**Work item**:
Please report the number of lines in the entries below that contain "Hsame", with nothing added.

Start of Information supplied

Lemma failure_class_by_status_witness :
  (tool_func (Return (always 503)) plant_operation plant_input).1
  = ModelRetry RemoteUnavailable
      "Avathon server error (503). The service may be temporarily unavailable.".
Proof.
  destruct (failure_class_by_status (always 503) plant_operation plant_input
              (tool_func (Return (always 503)) plant_operation plant_input).1
              plant_request [] (mkResponse 503 None "")) as (_ & _ & _ & H & _).
  - vm_compute. reflexivity.
  - reflexivity.
  - simpl. lia.
  - rewrite H by (simpl; lia). vm_compute. reflexivity.
Defined.

(** ** Invocation: where the parameters go *)

(** The body of the loop, by cases on the value and on the location. *)
Lemma route_parameter_cases kwargs st pd :
  route_parameter kwargs st pd
  = match pd_name pd with
    | None => Raise TypeError_none
    | Some nm =>
        match sent_value kwargs nm with
        | None => Return st
        | Some v =>
            if decide (pd_in pd = Some "query") then Return (<[nm := v]> st.1, st.2)
            else if decide (pd_in pd = Some "header")
                 then Return (st.1, <[nm := py_str v]> st.2)
                 else Return st
        end
    end.
Proof.
  unfold route_parameter, sent_value. destruct (pd_name pd) as [nm|]; [|done].
  assert (G : forall v : pyval,
    match pd_in pd with
    | Some "query" => Return (<[nm := v]> st.1, st.2)
    | Some "header" => Return (st.1, <[nm := py_str v]> st.2)
    | _ => Return st
    end
    = if decide (pd_in pd = Some "query") then Return (<[nm := v]> st.1, st.2)
      else if decide (pd_in pd = Some "header")
           then Return (st.1, <[nm := py_str v]> st.2)
           else Return st).
  { intros v. destruct (pd_in pd) as [loc|]; [|done].
    destruct (decide (Some loc = Some "query")) as [[= ->]|Hq]; [done|].
    destruct (decide (Some loc = Some "header")) as [[= ->]|Hh]; [done|].
    repeat (match goal with
            | |- context [match ?x with _ => _ end] => is_var x; destruct x
            end; try done). }
  destruct (kwargs !! _clean_name nm) as [[]|]; try done; apply G.
Qed.

Lemma route_parameters_lookup kwargs ps : forall st st',
  route_parameters kwargs ps st = Return st' ->
  (forall k,
     st'.1 !! k
     = match (if existsb (fun pd => bool_decide (pd_name pd = Some k
                                                  /\ pd_in pd = Some "query")) ps
              then sent_value kwargs k else None) with
       | Some v => Some v
       | None => st.1 !! k
       end)
  /\ (forall k,
        st'.2 !! k
        = match (if existsb (fun pd => bool_decide (pd_name pd = Some k
                                                     /\ pd_in pd = Some "header")) ps
                 then sent_value kwargs k else None) with
          | Some v => Some (py_str v)
          | None => st.2 !! k
          end).
Proof.
  induction ps as [|pd ps IH]; intros st st' H; simpl in H.
  - injection H as <-. split; intros k; done.
  - destruct (route_parameter kwargs st pd) as [st1|e] eqn:E; [|done].
    destruct (IH _ _ H) as [Hq Hh]. clear IH H.
    rewrite route_parameter_cases in E.
    destruct (pd_name pd) as [nm|] eqn:Hnm; [|done].
    split; intros k; [rewrite Hq|rewrite Hh]; clear Hq Hh; cbn [existsb].
    + destruct (decide (nm = k /\ pd_in pd = Some "query")) as [[-> Hloc]|Hno].
      * rewrite bool_decide_eq_true_2 by (by rewrite Hloc). simpl.
        destruct (sent_value kwargs k) as [v|].
        -- destruct (existsb _ ps); [done|].
           rewrite decide_True in E by done. injection E as <-. simpl.
           by rewrite lookup_insert_eq.
        -- injection E as <-. by destruct (existsb _ ps).
      * rewrite bool_decide_eq_false_2 by (intros [Hk ?]; rewrite Hnm in Hk; injection Hk as ->; tauto). simpl.
        assert (Hsame : st1.1 !! k = st.1 !! k).
        { destruct (sent_value kwargs nm) as [v|]; [|by injection E as <-].
          repeat case_decide; injection E as <-; simpl; try done.
          apply lookup_insert_ne. intros ->. tauto. }
        rewrite Hsame. done.
    + destruct (decide (nm = k /\ pd_in pd = Some "header")) as [[-> Hloc]|Hno].
      * rewrite bool_decide_eq_true_2 by (by rewrite Hloc). simpl.
        destruct (sent_value kwargs k) as [v|].
        -- destruct (existsb _ ps); [done|].
           rewrite decide_False in E by (rewrite Hloc; done).
           rewrite decide_True in E by done. injection E as <-. simpl.
           by rewrite lookup_insert_eq.
        -- injection E as <-. by destruct (existsb _ ps).
      * rewrite bool_decide_eq_false_2 by (intros [Hk ?]; rewrite Hnm in Hk; injection Hk as ->; tauto). simpl.
        assert (Hsame : st1.2 !! k = st.2 !! k).
        { destruct (sent_value kwargs nm) as [v|]; [|by injection E as <-].
          repeat case_decide; injection E as <-; simpl; try done.
          apply lookup_insert_ne. intros ->. tauto. }
        rewrite Hsame. done.
Qed.

Lemma tool_func_request gc op input_data o req :
  tool_func gc op input_data = (o, [req]) ->
  exists q h,
    route_parameters (parameter_kwargs input_data) (parameters op) (∅, ∅) = Return (q, h)
    /\ req_params req = none_if_empty q
    /\ req_headers req
       = none_if_empty (update_headers h (model_dump input_data !! "extra_headers")).
Proof.
  unfold tool_func, parameter_kwargs. destruct gc as [client|e]; [|done].
  destruct (substitute_parameters _ _ _) as [path missing].
  destruct missing; [|done].
  destruct (validate_path path) as [[] remaining]; [|done].
  destruct (route_parameters _ _ _) as [[q h]|e]; [|done].
  match goal with |- context [client ?r] => destruct (client r) end;
    intros [= _ <-]; by exists q, h.
Qed.

Lemma tool_func_request_body gc op input_data o req :
  tool_func gc op input_data = (o, [req]) ->
  req_json_body req = model_dump input_data !! "body" /\ req_method req = op_method op.
Proof.
  unfold tool_func. destruct gc as [client|e]; [|done].
  destruct (substitute_parameters _ _ _) as [path missing].
  destruct missing; [|done].
  destruct (validate_path path) as [[] remaining]; [|done].
  destruct (route_parameters _ _ _) as [[q h]|e]; [|done].
  match goal with |- context [client ?r] => destruct (client r) end;
    by intros [= _ <-].
Qed.

Lemma none_if_empty_lookup {V : Type} (m : gmap string V) (k : string) :
  default ∅ (none_if_empty m) !! k = m !! k.
Proof. unfold none_if_empty. case_decide as E; [by rewrite E|done]. Qed.

Lemma none_if_empty_not_empty {V : Type} (m : gmap string V) :
  none_if_empty m <> Some ∅.
Proof. unfold none_if_empty. case_decide; congruence. Qed.

Lemma update_headers_lookup (d : list (string * string)) (k : string) :
  forall h : gmap string string,
  fold_left (fun h kv => <[ fst kv := py_str (snd kv) ]> h)
            (map (fun kv => (fst kv, PyStr (snd kv))) d) h !! k
  = match (list_to_map (reverse d) : gmap string string) !! k with
    | Some v => Some v
    | None => h !! k
    end.
Proof.
  induction d as [|[a v] d IH]; intros h; simpl; [done|].
  rewrite IH, reverse_cons, list_to_map_app, lookup_union. simpl.
  destruct (list_to_map (reverse d) !! k) as [w|]; simpl.
  - by destruct (_ !! k).
  - destruct (decide (a = k)) as [->|Hne].
    + by rewrite !lookup_insert_eq.
    + by rewrite !lookup_insert_ne.
Qed.

Lemma model_dump_extra_headers (input_data : ToolInput) :
  model_dump input_data !! "extra_headers"
  = (fun h => PyDict (map (fun kv => (fst kv, PyStr (snd kv))) h))
      <$> ti_extra_headers input_data.
Proof.
  unfold model_dump. destruct (ti_extra_headers input_data) as [h|]; simpl.
  - by rewrite lookup_insert_eq.
  - destruct (ti_body input_data).
    + rewrite lookup_insert_ne by done. by rewrite lookup_omap, lookup_delete_eq.
    + by rewrite lookup_omap, lookup_delete_eq.
Qed.

Lemma sent_value_not_popped (input_data : ToolInput) (k : string) :
  k <> "body" -> k <> "extra_headers" ->
  sent_value (parameter_kwargs input_data) k = sent_value (model_dump input_data) k.
Proof.
  intros Hb He. unfold sent_value, parameter_kwargs.
  assert (Hc : _clean_name k <> "body" /\ _clean_name k <> "extra_headers").
  { unfold _clean_name. destruct (starts_with_digit k); [|done].
    split; intros H; discriminate H. }
  destruct Hc as [Hcb Hce]. by rewrite !lookup_delete_ne.
Qed.

Lemma sent_value_popped (input_data : ToolInput) (k : string) :
  k = "body" \/ k = "extra_headers" ->
  sent_value (parameter_kwargs input_data) k = None.
Proof.
  unfold sent_value, parameter_kwargs. intros [-> | ->].
  - replace (_clean_name "body") with "body" by reflexivity.
    rewrite lookup_delete_ne by done. by rewrite lookup_delete_eq.
  - replace (_clean_name "extra_headers") with "extra_headers" by reflexivity.
    by rewrite lookup_delete_eq.
Qed.

(** X24: the query string of the request that [tool_func] sends.  The two
    fields [body] and [extra_headers] are taken out of the input before the
    parameters are routed: the query never has an entry under either name,
    also when the operation declares such a query parameter and the input
    gives it a value, and the value under [body] is sent as the JSON body.
    Under every other name the query has exactly the parameters that the
    operation declares in the query and whose input field (under the
    cleaned name) has a value other than [None], with the value unchanged;
    and the client gets [None], never an empty dictionary. *)
Theorem query_holds_the_declared_parameters (gc : exc (Request -> exc Response))
    (op : Operation) (input_data : ToolInput) (o : outcome) (req : Request) :
  tool_func gc op input_data = (o, [req]) ->
  req_params req <> Some ∅
  /\ (forall k, k <> "body" -> k <> "extra_headers" ->
        default ∅ (req_params req) !! k
        = if declared_at op "query" k
          then match model_dump input_data !! _clean_name k with
               | Some PyNone | None => None
               | Some v => Some v
               end
          else None)
  /\ default ∅ (req_params req) !! "body" = None
  /\ default ∅ (req_params req) !! "extra_headers" = None
  /\ req_json_body req = model_dump input_data !! "body".
Proof.
  intros H. destruct (tool_func_request _ _ _ _ _ H) as (q & h & Hr & Hq & _).
  rewrite Hq.
  assert (Hk : forall k, q !! k = if declared_at op "query" k
                                  then sent_value (parameter_kwargs input_data) k
                                  else None).
  { intros k. destruct (route_parameters_lookup _ _ _ _ Hr) as [Hl _].
    specialize (Hl k). simpl in Hl. rewrite Hl. unfold declared_at.
    destruct (existsb _ (parameters op)); [|done]. by destruct (sent_value _ k). }
  split; [apply none_if_empty_not_empty|]. split; [|split; [|split]].
  - intros k Hb He. rewrite none_if_empty_lookup, Hk, sent_value_not_popped by done.
    done.
  - rewrite none_if_empty_lookup, Hk, sent_value_popped by (by left).
    by destruct (declared_at _ _ _).
  - rewrite none_if_empty_lookup, Hk, sent_value_popped by (by right).
    by destruct (declared_at _ _ _).
  - destruct (tool_func_request_body _ _ _ _ _ H) as [-> _]. done.
Qed.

End of Information supplied

**Answer**:
4